What to work on
Give again, word for word, each line below starting at the one that contains "Local Open Scope Z_scope." and ending at the one that contains "Definition lower (c".

Saved entries

(** * Order lifecycle tracker and parameter validation

    A shallow embedding of [src/exchange/orders.py] and
    [src/utils/validation.py] together with the fragment of the Python
    runtime these two modules rely on: [str] values, [decimal.Decimal]
    (construction from a string, [str()], ordering, truthiness), the two
    regular expressions handed to [re.match], dynamically typed values
    stored in [dict]s, exceptions, and the object heap on which [Order]
    objects and [dict]s live.

    Conventions.
    - The runtime is CPython 3.11 on a 64-bit platform with its default
      settings: [decimal] is the C implementation ([_decimal], on
      libmpdec) under its default context (the [InvalidOperation] signal is
      trapped, so it raises), and conversions between [int] and [str] are
      limited to [sys.get_int_max_str_digits()] = 4300 digits.
    - A Python [str] is a [string]; its characters are the code points
      below 256.
    - Memory is not bounded: a string or an [int] can be as long as it
      takes.  The limits of libmpdec on the exponent of a number are
      modelled; its limit on the number of digits (10^18 - 1) is modelled
      for the values, not for the count of fraction digits of an input
      string, which only a string of more than 10^18 characters reaches.
    - [float] values are not part of the value universe. *)

From Stdlib Require Import ZArith NArith Ascii String List Bool Lia.
From Stdlib Require Import DecimalString DecimalN DecimalZ DecimalPos.
From stdpp Require Import gmap strings list fin_maps.

Local Open Scope Z_scope.

(** ** Python strings *)

Module Str.

Definition is_digit (c : ascii) : bool :=
  match c with
  | "0" | "1" | "2" | "3" | "4" | "5" | "6" | "7" | "8" | "9" => true
  | _ => false
  end%char.

Definition is_upper (c : ascii) : bool :=
  let n := nat_of_ascii c in (Nat.leb 65 n && Nat.leb n 90)%bool.

Definition is_lower (c : ascii) : bool :=
  let n := nat_of_ascii c in (Nat.leb 97 n && Nat.leb n 122)%bool.

(** [str.isspace] on the code points below 256. *)
Definition is_space (c : ascii) : bool :=
  match c with
  | "009" | "010" | "011" | "012" | "013"
  | "028" | "029" | "030" | "031" | " " | "133" | "160" => true
  | _ => false
  end%char.

(** ASCII lower-casing, as used by a case-insensitive match against an
    ASCII pattern. *)
Definition lower (c : ascii) : ascii :=
  if is_upper c then ascii_of_nat (nat_of_ascii c + 32) else c.

Fixpoint lower_str (s : string) : string :=
  match s with
  | EmptyString => EmptyString
  | String c r => String (lower c) (lower_str r)
  end.

Fixpoint all (p : ascii -> bool) (s : string) : bool :=
  match s with
  | EmptyString => true
  | String c r => (p c && all p r)%bool
  end.

(** [c * n] *)
Fixpoint repeat (c : ascii) (n : nat) : string :=
  match n with
  | O => EmptyString
  | S k => String c (repeat c k)
  end.

(** [s[:n]] and [s[n:]] for [n >= 0] *)
Fixpoint take (n : nat) (s : string) : string :=
  match n, s with
  | S k, String c r => String c (take k r)
  | _, _ => EmptyString
  end.

Fixpoint drop (n : nat) (s : string) : string :=
  match n, s with
  | S k, String _ r => drop k r
  | _, _ => s
  end.

(** Longest prefix whose characters satisfy [p], and the rest. *)
Fixpoint span (p : ascii -> bool) (s : string) : string * string :=
  match s with
  | String c r =>
      if p c then let '(a, b) := span p r in (String c a, b)
      else (EmptyString, s)
  | EmptyString => (EmptyString, EmptyString)
  end.

(** [t] does not start with a character satisfying [p]. *)
Definition stops (p : ascii -> bool) (t : string) : Prop :=
  match t with String c _ => p c = false | EmptyString => True end.

Fixpoint lstrip (s : string) : string :=
  match s with
  | String c r => if is_space c then lstrip r else s
  | EmptyString => EmptyString
  end.

(** [rstrip] returns [""] for an all-blank string, and otherwise keeps
    everything up to the last non-blank character. *)
Fixpoint rstrip (s : string) : string :=
  match s with
  | EmptyString => EmptyString
  | String c r =>
      match rstrip r with
      | EmptyString => if is_space c then EmptyString else String c EmptyString
      | r' => String c r'
      end
  end.

(** [s.strip()] *)
Definition strip (s : string) : string := rstrip (lstrip s).

(** [s.replace(c, "")] for a one-character [c] *)
Fixpoint remove (c : ascii) (s : string) : string :=
  match s with
  | EmptyString => EmptyString
  | String a r => if Ascii.eqb a c then remove c r else String a (remove c r)
  end.

(** ["\n"] *)
Definition newline : string := String "010" "".

(** [str(n)] for an integer [n >= 0] *)
Definition of_N (n : N) : string := NilEmpty.string_of_uint (N.to_uint n).

(** [int(s)] for a string [s] of decimal digits (leading zeros allowed);
    the callers only pass such strings. *)
Definition to_N (s : string) : N :=
  match NilEmpty.uint_of_string s with
  | Some d => N.of_uint d
  | None => 0%N
  end.

(** [str(z)] for an integer *)
Definition of_Z (z : Z) : string :=
  if z <? 0 then String "-" (of_N (Z.abs_N z)) else of_N (Z.abs_N z).

(** ["%+d" % z] *)
Definition of_Z_plus (z : Z) : string :=
  String (if z <? 0 then "-"%char else "+"%char) (of_N (Z.abs_N z)).

End Str.

(** ** decimal.Decimal *)

(** A [Decimal] is a finite number [(-1)^sign * coeff * 10^exp], an infinity,
    or a quiet or signaling NaN with a diagnostic payload ([0] stands for the
    empty payload). *)
Inductive Decimal : Type :=
| Finite (sign : bool) (coeff : N) (exp : Z)
| Infinity (sign : bool)
| NaN (sign : bool) (signaling : bool) (diag : N).

Module Dec.

Definition zero : Decimal := Finite false 0 0.

Definition sign_str (sign : bool) : string := if sign then "-" else "".

(** [Decimal.__str__]: the to-scientific-string conversion. *)
Definition to_str (d : Decimal) : string :=
  match d with
  | Infinity s => sign_str s +:+ "Infinity"
  | NaN s sig diag =>
      sign_str s +:+ (if sig then "sNaN" else "NaN")
                 +:+ (if (diag =? 0)%N then "" else Str.of_N diag)
  | Finite s coeff exp =>
      let _int := Str.of_N coeff in
      let len := Z.of_nat (String.length _int) in
      let leftdigits := exp + len in
      let dotplace :=
        if (exp <=? 0) && (-6 <? leftdigits) then leftdigits else 1 in
      let '(intpart, fracpart) :=
        if dotplace <=? 0 then
          ("0", "." +:+ Str.repeat "0" (Z.to_nat (- dotplace)) +:+ _int)
        else if len <=? dotplace then
          (_int +:+ Str.repeat "0" (Z.to_nat (dotplace - len)), "")
        else
          (Str.take (Z.to_nat dotplace) _int,
           "." +:+ Str.drop (Z.to_nat dotplace) _int) in
      let exp_str :=
        if leftdigits =? dotplace then ""
        else "E" +:+ Str.of_Z_plus (leftdigits - dotplace) in
      sign_str s +:+ intpart +:+ fracpart +:+ exp_str
  end.

(** The limits of the implementation: [decimal.MAX_PREC],
    [decimal.MAX_EMAX] and [decimal.MIN_ETINY]. *)
Definition MAX_PREC : Z := 999999999999999999.
Definition MAX_EMAX : Z := 999999999999999999.
Definition MIN_ETINY : Z := -1999999999999999997.

(** The number of digits of a coefficient or payload ([0] has one). *)
Definition digits (c : N) : Z := Z.of_nat (String.length (Str.of_N c)).

(** The values that a [Decimal] object can have: the exponent of a finite
    number is at least [MIN_ETINY], its adjusted exponent
    [exp + digits - 1] at most [MAX_EMAX], and no coefficient or payload
    has more than [MAX_PREC] digits. *)
Definition representable (d : Decimal) : bool :=
  match d with
  | Finite _ coeff exp =>
      (MIN_ETINY <=? exp) && (exp + digits coeff - 1 <=? MAX_EMAX)
      && (digits coeff <=? MAX_PREC)
  | Infinity _ => true
  | NaN _ _ diag => digits diag <=? MAX_PREC
  end.

(** The grammar of numeric strings, after the sign:
    [(?=\d|\.\d)(\d* )(\.(\d* ))?(E([-+]?\d+))?\Z], case-insensitive.
    Returns the groups [int], [frac] and [exp]. *)
Definition parse_exp (s : string) : option (option Z * string) :=
  match s with
  | String c r =>
      if Ascii.eqb (Str.lower c) "e" then
        let '(neg, r1) :=
          match r with
          | String "-" r' => (true, r')
          | String "+" r' => (false, r')
          | _ => (false, r)
          end in
        let '(digits, r2) := Str.span Str.is_digit r1 in
        match digits with
        | EmptyString => None
        | _ => let n := Z.of_N (Str.to_N digits) in
               Some (Some (if neg then - n else n), r2)
        end
      else Some (None, s)
  | EmptyString => Some (None, s)
  end.

Definition parse_number (s : string) : option (string * option string * option Z) :=
  let '(intpart, r1) := Str.span Str.is_digit s in
  let '(fracpart, r2) :=
    match r1 with
    | String "." r => let '(f, r') := Str.span Str.is_digit r in (Some f, r')
    | _ => (None, r1)
    end in
  let lookahead :=
    match intpart, fracpart with
    | String _ _, _ => true
    | EmptyString, Some (String _ _) => true
    | _, _ => false
    end in
  if lookahead then
    match parse_exp r2 with
    | Some (e, EmptyString) => Some (intpart, fracpart, e)
    | _ => None
    end
  else None.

Answer to the exercise
Local Open Scope Z_scope.

(** ** Python strings *)

Module Str.

Definition is_digit (c : ascii) : bool :=
  match c with
  | "0" | "1" | "2" | "3" | "4" | "5" | "6" | "7" | "8" | "9" => true
  | _ => false
  end%char.

Definition is_upper (c : ascii) : bool :=
  let n := nat_of_ascii c in (Nat.leb 65 n && Nat.leb n 90)%bool.

Definition is_lower (c : ascii) : bool :=
  let n := nat_of_ascii c in (Nat.leb 97 n && Nat.leb n 122)%bool.

(** [str.isspace] on the code points below 256. *)
Definition is_space (c : ascii) : bool :=
  match c with
  | "009" | "010" | "011" | "012" | "013"
  | "028" | "029" | "030" | "031" | " " | "133" | "160" => true
  | _ => false
  end%char.

(** ASCII lower-casing, as used by a case-insensitive match against an
    ASCII pattern. *)
Definition lower (c : ascii) : ascii :=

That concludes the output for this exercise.